Saved entries:
---+---
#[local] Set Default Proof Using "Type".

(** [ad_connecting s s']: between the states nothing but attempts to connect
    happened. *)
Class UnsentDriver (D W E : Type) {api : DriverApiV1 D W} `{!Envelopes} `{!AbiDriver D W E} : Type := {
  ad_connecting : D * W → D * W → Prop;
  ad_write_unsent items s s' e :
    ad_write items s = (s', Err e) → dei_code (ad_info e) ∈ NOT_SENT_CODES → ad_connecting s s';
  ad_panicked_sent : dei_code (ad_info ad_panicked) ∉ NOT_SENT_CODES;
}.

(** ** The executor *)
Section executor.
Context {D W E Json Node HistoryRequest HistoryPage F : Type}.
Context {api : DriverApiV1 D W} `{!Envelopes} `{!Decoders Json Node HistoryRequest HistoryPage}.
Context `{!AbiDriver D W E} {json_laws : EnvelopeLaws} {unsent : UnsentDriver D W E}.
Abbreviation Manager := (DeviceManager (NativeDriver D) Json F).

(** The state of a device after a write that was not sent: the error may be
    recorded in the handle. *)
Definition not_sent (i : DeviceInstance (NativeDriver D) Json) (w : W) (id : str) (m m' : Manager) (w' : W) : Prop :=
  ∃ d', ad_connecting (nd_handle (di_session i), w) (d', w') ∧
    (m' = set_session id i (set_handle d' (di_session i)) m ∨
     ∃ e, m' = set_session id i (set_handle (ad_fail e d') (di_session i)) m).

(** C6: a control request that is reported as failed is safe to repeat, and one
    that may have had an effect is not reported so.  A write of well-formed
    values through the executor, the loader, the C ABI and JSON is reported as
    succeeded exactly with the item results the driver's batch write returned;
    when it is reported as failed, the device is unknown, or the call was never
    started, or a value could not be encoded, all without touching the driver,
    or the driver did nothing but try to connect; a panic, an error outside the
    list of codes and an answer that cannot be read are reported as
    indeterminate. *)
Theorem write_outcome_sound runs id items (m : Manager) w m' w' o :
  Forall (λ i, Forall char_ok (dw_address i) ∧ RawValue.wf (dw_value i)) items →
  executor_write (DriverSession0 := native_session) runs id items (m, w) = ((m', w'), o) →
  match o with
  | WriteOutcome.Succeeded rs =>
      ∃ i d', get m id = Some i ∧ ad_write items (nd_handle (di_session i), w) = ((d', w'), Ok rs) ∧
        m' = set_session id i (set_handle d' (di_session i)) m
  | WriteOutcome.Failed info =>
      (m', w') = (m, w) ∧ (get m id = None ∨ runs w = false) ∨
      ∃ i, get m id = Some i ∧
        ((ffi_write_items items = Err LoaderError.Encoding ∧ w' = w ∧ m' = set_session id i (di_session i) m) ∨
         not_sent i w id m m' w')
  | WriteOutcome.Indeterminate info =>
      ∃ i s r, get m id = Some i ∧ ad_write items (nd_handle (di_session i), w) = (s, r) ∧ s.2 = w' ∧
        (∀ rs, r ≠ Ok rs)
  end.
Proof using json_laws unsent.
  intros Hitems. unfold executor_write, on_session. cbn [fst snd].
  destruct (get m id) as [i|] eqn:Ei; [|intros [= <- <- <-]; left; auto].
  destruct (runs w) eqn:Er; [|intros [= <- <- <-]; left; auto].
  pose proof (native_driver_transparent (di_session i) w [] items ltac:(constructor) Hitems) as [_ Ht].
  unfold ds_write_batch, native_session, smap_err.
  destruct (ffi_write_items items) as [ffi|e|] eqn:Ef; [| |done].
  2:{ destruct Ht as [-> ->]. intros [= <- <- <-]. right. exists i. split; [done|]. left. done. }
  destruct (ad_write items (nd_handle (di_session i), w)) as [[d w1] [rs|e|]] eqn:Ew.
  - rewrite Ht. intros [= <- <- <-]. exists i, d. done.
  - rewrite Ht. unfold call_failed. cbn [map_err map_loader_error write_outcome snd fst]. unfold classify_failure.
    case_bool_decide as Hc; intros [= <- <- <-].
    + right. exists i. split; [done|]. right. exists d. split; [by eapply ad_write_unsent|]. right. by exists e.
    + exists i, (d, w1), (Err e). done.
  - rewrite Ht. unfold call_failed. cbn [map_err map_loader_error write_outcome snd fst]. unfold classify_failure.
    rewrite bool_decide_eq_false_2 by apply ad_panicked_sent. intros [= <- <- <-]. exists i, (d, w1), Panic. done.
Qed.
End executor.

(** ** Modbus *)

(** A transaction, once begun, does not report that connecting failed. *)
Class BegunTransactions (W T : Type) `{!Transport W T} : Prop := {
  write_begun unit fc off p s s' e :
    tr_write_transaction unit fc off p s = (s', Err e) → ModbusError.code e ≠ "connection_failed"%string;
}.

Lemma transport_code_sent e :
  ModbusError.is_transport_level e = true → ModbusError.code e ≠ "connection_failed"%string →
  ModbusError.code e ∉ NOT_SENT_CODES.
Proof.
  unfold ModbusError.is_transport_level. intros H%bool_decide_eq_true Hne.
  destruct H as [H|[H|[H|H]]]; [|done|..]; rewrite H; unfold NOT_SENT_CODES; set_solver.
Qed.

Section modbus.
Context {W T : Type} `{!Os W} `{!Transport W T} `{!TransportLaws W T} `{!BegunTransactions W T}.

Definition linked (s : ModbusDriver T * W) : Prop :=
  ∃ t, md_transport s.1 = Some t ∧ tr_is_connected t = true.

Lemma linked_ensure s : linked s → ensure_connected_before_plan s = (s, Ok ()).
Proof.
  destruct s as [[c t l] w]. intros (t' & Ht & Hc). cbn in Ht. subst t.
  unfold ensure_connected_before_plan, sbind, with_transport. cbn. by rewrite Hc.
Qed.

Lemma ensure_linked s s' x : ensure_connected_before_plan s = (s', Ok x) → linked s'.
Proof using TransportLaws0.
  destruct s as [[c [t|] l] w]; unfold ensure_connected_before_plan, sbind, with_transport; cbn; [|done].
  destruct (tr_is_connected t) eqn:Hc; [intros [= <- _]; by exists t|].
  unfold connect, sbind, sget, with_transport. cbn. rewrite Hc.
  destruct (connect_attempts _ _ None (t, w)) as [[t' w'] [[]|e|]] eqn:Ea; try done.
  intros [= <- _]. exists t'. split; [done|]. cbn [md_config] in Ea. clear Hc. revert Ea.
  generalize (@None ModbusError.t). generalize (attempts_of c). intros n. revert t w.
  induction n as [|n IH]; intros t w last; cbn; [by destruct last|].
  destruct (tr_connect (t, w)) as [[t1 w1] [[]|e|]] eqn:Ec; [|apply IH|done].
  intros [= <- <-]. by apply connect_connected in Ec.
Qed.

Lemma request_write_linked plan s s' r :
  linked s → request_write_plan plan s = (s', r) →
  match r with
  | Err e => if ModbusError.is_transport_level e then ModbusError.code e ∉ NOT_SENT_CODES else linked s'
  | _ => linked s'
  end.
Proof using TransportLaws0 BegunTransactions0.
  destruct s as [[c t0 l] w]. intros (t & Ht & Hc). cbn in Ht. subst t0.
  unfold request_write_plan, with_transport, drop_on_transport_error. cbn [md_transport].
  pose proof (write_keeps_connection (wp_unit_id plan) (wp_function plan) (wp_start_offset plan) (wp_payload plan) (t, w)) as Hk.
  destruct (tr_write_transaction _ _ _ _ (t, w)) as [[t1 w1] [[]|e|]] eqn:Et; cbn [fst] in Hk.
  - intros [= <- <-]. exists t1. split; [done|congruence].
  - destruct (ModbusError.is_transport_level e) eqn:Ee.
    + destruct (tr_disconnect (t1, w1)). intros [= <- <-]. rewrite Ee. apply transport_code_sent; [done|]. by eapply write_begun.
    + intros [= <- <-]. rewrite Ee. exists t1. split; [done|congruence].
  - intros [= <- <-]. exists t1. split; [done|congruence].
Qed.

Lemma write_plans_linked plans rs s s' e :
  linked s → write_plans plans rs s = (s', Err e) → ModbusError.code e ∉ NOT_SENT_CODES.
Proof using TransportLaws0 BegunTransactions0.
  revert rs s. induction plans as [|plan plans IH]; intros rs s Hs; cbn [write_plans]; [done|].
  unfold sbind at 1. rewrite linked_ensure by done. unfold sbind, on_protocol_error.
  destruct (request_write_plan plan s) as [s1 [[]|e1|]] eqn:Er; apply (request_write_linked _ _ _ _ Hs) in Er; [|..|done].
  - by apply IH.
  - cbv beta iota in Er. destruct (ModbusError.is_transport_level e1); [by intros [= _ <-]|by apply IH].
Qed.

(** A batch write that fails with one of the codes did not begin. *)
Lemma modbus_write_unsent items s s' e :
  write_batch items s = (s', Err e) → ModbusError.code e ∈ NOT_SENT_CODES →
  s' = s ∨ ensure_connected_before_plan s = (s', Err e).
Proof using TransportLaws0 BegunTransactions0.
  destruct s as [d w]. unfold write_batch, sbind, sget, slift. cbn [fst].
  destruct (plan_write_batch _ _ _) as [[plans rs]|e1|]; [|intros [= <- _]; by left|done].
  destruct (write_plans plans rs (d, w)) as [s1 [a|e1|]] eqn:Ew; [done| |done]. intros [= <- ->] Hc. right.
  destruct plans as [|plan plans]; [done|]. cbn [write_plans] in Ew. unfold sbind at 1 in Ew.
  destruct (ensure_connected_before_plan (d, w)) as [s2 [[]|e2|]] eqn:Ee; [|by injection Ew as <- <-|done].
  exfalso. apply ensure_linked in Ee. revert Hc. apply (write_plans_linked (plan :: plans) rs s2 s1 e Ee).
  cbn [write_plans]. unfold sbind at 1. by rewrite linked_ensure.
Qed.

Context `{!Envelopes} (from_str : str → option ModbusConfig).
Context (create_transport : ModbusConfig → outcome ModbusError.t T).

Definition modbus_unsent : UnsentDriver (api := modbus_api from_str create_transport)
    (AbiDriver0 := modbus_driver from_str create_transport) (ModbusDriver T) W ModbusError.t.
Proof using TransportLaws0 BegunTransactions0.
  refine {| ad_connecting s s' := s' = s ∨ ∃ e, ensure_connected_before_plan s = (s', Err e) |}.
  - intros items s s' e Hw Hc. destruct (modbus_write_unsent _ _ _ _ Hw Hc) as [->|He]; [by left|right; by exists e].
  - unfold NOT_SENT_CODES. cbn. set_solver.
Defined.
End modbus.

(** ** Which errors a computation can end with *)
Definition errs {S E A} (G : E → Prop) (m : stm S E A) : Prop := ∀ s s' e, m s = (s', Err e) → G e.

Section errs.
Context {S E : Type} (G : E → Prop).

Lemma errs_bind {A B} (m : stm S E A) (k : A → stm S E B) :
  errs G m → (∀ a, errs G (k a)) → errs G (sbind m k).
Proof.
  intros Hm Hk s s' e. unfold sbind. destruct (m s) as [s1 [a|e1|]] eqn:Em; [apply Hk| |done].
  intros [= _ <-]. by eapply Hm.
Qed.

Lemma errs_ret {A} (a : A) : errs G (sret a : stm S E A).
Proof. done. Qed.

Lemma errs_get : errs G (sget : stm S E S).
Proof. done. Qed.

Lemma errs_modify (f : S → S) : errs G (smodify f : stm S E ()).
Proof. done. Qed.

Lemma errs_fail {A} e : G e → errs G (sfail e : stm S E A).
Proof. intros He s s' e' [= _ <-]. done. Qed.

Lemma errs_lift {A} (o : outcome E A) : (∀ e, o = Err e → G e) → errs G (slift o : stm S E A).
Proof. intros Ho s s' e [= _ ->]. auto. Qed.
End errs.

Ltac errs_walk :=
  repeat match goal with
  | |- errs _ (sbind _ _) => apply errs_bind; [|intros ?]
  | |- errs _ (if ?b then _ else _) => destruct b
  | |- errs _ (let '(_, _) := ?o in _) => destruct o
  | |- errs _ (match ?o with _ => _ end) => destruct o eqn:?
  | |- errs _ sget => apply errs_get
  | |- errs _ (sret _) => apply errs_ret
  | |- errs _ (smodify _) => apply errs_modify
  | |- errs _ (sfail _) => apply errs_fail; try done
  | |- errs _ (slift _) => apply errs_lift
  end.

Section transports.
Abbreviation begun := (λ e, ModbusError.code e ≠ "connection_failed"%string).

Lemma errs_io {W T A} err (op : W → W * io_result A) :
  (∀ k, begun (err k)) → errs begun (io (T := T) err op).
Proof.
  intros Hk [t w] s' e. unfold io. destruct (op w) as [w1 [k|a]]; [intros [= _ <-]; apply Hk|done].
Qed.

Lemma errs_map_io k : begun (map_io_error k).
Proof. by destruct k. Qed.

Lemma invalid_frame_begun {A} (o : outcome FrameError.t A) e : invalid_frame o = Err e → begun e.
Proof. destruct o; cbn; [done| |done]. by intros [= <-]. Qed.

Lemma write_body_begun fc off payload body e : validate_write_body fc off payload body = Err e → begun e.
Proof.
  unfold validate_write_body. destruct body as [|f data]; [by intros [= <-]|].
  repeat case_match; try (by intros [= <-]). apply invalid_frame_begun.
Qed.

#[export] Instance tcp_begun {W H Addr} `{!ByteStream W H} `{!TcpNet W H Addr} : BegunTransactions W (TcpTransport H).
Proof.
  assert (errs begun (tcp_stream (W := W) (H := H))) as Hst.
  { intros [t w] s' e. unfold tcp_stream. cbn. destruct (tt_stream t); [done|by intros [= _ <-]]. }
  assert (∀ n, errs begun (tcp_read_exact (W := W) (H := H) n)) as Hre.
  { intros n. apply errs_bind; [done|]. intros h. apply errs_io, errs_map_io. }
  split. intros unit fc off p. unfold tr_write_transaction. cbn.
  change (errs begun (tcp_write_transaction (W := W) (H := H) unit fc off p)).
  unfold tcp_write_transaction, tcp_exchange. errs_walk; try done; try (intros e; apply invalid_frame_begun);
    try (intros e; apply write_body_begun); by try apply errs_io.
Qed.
---+---
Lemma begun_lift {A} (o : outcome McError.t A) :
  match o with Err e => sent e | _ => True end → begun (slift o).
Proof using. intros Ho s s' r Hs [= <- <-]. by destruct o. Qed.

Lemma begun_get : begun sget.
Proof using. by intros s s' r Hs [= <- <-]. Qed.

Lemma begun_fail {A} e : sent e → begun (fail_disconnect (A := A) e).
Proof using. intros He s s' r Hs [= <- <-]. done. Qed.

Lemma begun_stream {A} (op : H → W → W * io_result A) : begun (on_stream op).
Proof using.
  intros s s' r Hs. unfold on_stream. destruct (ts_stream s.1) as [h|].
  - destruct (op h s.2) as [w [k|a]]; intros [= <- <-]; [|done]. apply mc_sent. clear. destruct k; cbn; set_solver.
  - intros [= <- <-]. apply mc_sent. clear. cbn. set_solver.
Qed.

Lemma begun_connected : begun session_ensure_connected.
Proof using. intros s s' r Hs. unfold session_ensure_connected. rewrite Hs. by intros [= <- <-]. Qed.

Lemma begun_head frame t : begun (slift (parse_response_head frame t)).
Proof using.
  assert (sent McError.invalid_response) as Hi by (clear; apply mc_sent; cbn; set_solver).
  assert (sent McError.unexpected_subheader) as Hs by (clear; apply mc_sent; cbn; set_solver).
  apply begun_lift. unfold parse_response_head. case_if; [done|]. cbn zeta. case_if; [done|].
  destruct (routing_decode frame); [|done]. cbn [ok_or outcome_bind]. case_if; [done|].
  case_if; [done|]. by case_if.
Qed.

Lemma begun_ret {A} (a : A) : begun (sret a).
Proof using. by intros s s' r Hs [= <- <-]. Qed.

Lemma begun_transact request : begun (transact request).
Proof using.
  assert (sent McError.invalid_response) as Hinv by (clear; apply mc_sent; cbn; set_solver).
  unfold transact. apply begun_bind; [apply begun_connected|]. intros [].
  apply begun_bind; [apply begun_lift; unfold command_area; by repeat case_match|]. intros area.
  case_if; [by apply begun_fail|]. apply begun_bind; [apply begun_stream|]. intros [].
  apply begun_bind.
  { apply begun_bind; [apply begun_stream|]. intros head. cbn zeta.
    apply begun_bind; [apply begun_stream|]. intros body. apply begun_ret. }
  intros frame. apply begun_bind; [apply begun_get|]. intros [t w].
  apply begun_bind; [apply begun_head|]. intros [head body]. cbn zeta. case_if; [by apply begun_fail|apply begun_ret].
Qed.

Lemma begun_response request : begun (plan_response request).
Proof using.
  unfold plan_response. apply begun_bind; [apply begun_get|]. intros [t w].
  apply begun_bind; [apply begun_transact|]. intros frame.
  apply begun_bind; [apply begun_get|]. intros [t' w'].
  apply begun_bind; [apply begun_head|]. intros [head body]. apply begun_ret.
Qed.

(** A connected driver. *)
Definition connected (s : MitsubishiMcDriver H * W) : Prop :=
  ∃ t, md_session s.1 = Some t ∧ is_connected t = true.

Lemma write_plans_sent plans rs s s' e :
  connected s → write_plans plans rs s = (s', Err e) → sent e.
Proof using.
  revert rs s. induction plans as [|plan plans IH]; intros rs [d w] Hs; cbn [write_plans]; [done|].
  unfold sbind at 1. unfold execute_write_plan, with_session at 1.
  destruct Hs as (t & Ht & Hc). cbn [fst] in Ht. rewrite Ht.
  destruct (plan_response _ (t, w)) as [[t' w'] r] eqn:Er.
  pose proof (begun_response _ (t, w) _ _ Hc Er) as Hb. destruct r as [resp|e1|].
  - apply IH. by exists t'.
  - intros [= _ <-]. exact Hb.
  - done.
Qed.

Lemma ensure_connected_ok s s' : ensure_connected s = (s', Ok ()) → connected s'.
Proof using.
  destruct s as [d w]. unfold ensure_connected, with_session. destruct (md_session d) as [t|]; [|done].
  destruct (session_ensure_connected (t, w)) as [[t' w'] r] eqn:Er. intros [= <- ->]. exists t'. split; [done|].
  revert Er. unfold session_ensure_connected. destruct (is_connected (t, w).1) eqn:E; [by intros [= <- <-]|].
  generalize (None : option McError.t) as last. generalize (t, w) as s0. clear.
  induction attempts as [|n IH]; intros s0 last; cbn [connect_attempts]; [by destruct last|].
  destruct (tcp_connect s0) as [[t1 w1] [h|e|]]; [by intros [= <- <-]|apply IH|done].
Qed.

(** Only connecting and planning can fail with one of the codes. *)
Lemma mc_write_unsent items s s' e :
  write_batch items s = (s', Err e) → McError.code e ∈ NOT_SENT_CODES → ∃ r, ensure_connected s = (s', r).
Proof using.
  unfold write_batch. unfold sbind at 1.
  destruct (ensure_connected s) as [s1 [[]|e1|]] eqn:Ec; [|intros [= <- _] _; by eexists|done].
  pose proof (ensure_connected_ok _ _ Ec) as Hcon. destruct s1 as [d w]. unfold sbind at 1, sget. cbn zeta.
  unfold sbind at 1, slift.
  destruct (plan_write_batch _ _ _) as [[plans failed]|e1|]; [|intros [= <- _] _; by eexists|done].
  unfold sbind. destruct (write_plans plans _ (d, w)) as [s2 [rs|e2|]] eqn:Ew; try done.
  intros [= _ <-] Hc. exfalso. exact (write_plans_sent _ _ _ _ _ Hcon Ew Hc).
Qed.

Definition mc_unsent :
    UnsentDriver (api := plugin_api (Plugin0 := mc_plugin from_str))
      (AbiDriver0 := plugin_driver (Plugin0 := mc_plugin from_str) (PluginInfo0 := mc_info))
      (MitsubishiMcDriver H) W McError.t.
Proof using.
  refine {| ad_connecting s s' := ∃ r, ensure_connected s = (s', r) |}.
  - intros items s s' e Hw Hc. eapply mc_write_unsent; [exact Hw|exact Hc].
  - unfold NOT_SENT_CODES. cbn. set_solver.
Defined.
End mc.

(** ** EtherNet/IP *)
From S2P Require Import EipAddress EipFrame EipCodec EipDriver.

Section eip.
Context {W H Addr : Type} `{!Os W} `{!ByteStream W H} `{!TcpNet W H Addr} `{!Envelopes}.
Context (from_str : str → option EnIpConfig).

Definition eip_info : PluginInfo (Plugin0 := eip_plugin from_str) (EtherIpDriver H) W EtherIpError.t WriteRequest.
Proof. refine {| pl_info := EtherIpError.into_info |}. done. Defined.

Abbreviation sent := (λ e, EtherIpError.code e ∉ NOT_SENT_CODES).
---+---
■ Task instructions:
Out of the data above, give again only the lines starting at the one holding "UnsentDriver (api := plugin_api" and ending at the one holding "Abbreviation sent := (λ", unchanged.

■ Written reply:
    UnsentDriver (api := plugin_api (Plugin0 := mc_plugin from_str))
      (AbiDriver0 := plugin_driver (Plugin0 := mc_plugin from_str) (PluginInfo0 := mc_info))
      (MitsubishiMcDriver H) W McError.t.
Proof using.
  refine {| ad_connecting s s' := ∃ r, ensure_connected s = (s', r) |}.
  - intros items s s' e Hw Hc. eapply mc_write_unsent; [exact Hw|exact Hc].
  - unfold NOT_SENT_CODES. cbn. set_solver.
Defined.
End mc.

(** ** EtherNet/IP *)
From S2P Require Import EipAddress EipFrame EipCodec EipDriver.

Section eip.
Context {W H Addr : Type} `{!Os W} `{!ByteStream W H} `{!TcpNet W H Addr} `{!Envelopes}.
Context (from_str : str → option EnIpConfig).

Definition eip_info : PluginInfo (Plugin0 := eip_plugin from_str) (EtherIpDriver H) W EtherIpError.t WriteRequest.
Proof. refine {| pl_info := EtherIpError.into_info |}. done. Defined.

Abbreviation sent := (λ e, EtherIpError.code e ∉ NOT_SENT_CODES).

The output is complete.